What you have to do :: Starting at the top of the entries, restate word for word each line up to and including the one with "revert sd. induction".
*** Given information Section Begins ***
(** One iteration of the loop: the request is made, the exception (if any) is
    printed and swallowed, and [stock_data] grows by the ticker's rows. *)
Lemma iteration (ticker : string) (sd : list Row.t) :
  exists trace,
    try_except (block ticker sd)
      (fun e => bind (print ("Error processing " ++ ticker ++ ": " ++ e))
                     (fun _ => ret sd))
    = (trace, Ok (sd ++ rows ticker))
    /\ fetched trace = [ticker] /\ sessions trace = [].
Proof.
  destruct (history ticker) as [bars|e] eqn:H.
  - destruct (Nat.lt_ge_cases (List.length (morning bars)) 2) as [Hlen|Hlen].
    + rewrite (try_block_skips _ _ _ H Hlen), (rows_skipped _ _ H Hlen), app_nil_r.
      now exists [Fetch ticker].
    + destruct (two_or_more _ Hlen) as [first [middle [last_ Hm]]].
      rewrite (try_block_emits _ _ _ _ _ _ H Hm), (rows_emitted _ _ _ _ _ H Hm).
      now exists [Fetch ticker].
  - rewrite (try_block_raises _ _ _ H).
    unfold rows_of. rewrite H, app_nil_r. simpl.
    now eexists.
Qed.

Lemma fetched_app (t1 t2 : list event) : fetched (t1 ++ t2) = fetched t1 ++ fetched t2.
Proof. apply flat_map_app. Qed.

Lemma sessions_app (t1 t2 : list event) : sessions (t1 ++ t2) = sessions t1 ++ sessions t2.
Proof. apply flat_map_app. Qed.

(** The loop never raises: every ticker is requested, in order, and
    [stock_data] collects the rows of each. *)
Lemma for_tickers_spec (tickers : list string) (sd : list Row.t) :
  exists trace,
    loop tickers sd = (trace, Ok (sd ++ flat_map rows tickers))
    /\ fetched trace = tickers /\ sessions trace = [].
Proof.
  revert sd. induction tickers as [|ticker rest IH]; intros sd.
  - exists []. simpl. now rewrite app_nil_r.
  - destruct (iteration ticker sd) as [t1 [E1 [F1 S1]]].
    destruct (IH (sd ++ rows ticker)) as [t2 [E2 [F2 S2]]].
    exists (t1 ++ t2).
    cbn [for_tickers]. rewrite E1. unfold bind at 1. rewrite E2.
    rewrite fetched_app, sessions_app, F1, F2, S1, S2.
    simpl. now rewrite <- app_assoc.
Qed.

Lemma get_stock_changes_spec :
  exists trace,
    changes = (trace, Ok (report_of kind (flat_map rows STOCKS)))
    /\ fetched trace = STOCKS /\ sessions trace = [].
Proof.
  destruct (for_tickers_spec STOCKS []) as [t [E [F S]]].
  change ([] ++ flat_map rows STOCKS)%list with (flat_map rows STOCKS) in E.
  exists t. unfold get_stock_changes. rewrite E.
  split; [|now split].
  generalize (flat_map rows STOCKS) as sd. intros sd.
  unfold bind, report_of, ret.
  destruct sd; now rewrite app_nil_r.
Qed.

Lemma rows_ticker (ticker : string) (r : Row.t) :
  In r (rows ticker) -> Row.Ticker r = ticker /\ rows ticker = [r].
Proof.
  unfold rows_of.
  destruct (history ticker) as [bars|e]; [|contradiction].
  destruct (morning bars) as [|first [|second others]]; try contradiction.
  intros [<-|[]]. now split.
Qed.

Lemma rows_count (tickers : list string) :
  List.length (flat_map rows tickers) = List.length (filter (has_record tzdata_Eastern now history) tickers).
Proof.
  induction tickers as [|ticker rest IH]; [reflexivity|].
  simpl. rewrite length_app, IH. unfold has_record.
  destruct (rows ticker) as [|r rs] eqn:E; [reflexivity|].
  destruct (rows_ticker ticker r) as [_ E1]; [rewrite E; now left|].
  rewrite E1 in E. injection E as <-. reflexivity.
Qed.

Lemma report_of_incl (stock_data : list Row.t) (r : Row.t) :
  In r (report_of kind stock_data) -> In r stock_data.
Proof.
  unfold report_of. destruct stock_data as [|r0 sd]; [contradiction|].
  intros H. apply in_firstn in H.
  eapply Permutation_in; [|exact H].
  apply Permutation_sym, sort_desc_perm.
Qed.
*** Given information Section Ends ***
Exercise solution ::
(** One iteration of the loop: the request is made, the exception (if any) is
    printed and swallowed, and [stock_data] grows by the ticker's rows. *)
Lemma iteration (ticker : string) (sd : list Row.t) :
  exists trace,
    try_except (block ticker sd)
      (fun e => bind (print ("Error processing " ++ ticker ++ ": " ++ e))
                     (fun _ => ret sd))
    = (trace, Ok (sd ++ rows ticker))
    /\ fetched trace = [ticker] /\ sessions trace = [].
Proof.
  destruct (history ticker) as [bars|e] eqn:H.
  - destruct (Nat.lt_ge_cases (List.length (morning bars)) 2) as [Hlen|Hlen].
    + rewrite (try_block_skips _ _ _ H Hlen), (rows_skipped _ _ H Hlen), app_nil_r.
      now exists [Fetch ticker].
    + destruct (two_or_more _ Hlen) as [first [middle [last_ Hm]]].
      rewrite (try_block_emits _ _ _ _ _ _ H Hm), (rows_emitted _ _ _ _ _ H Hm).
      now exists [Fetch ticker].
  - rewrite (try_block_raises _ _ _ H).
    unfold rows_of. rewrite H, app_nil_r. simpl.
    now eexists.
Qed.

Lemma fetched_app (t1 t2 : list event) : fetched (t1 ++ t2) = fetched t1 ++ fetched t2.
Proof. apply flat_map_app. Qed.

Lemma sessions_app (t1 t2 : list event) : sessions (t1 ++ t2) = sessions t1 ++ sessions t2.
Proof. apply flat_map_app. Qed.

(** The loop never raises: every ticker is requested, in order, and
    [stock_data] collects the rows of each. *)
Lemma for_tickers_spec (tickers : list string) (sd : list Row.t) :
  exists trace,
    loop tickers sd = (trace, Ok (sd ++ flat_map rows tickers))
    /\ fetched trace = tickers /\ sessions trace = [].
Proof.
  revert sd. induction tickers as [|ticker rest IH]; intros sd.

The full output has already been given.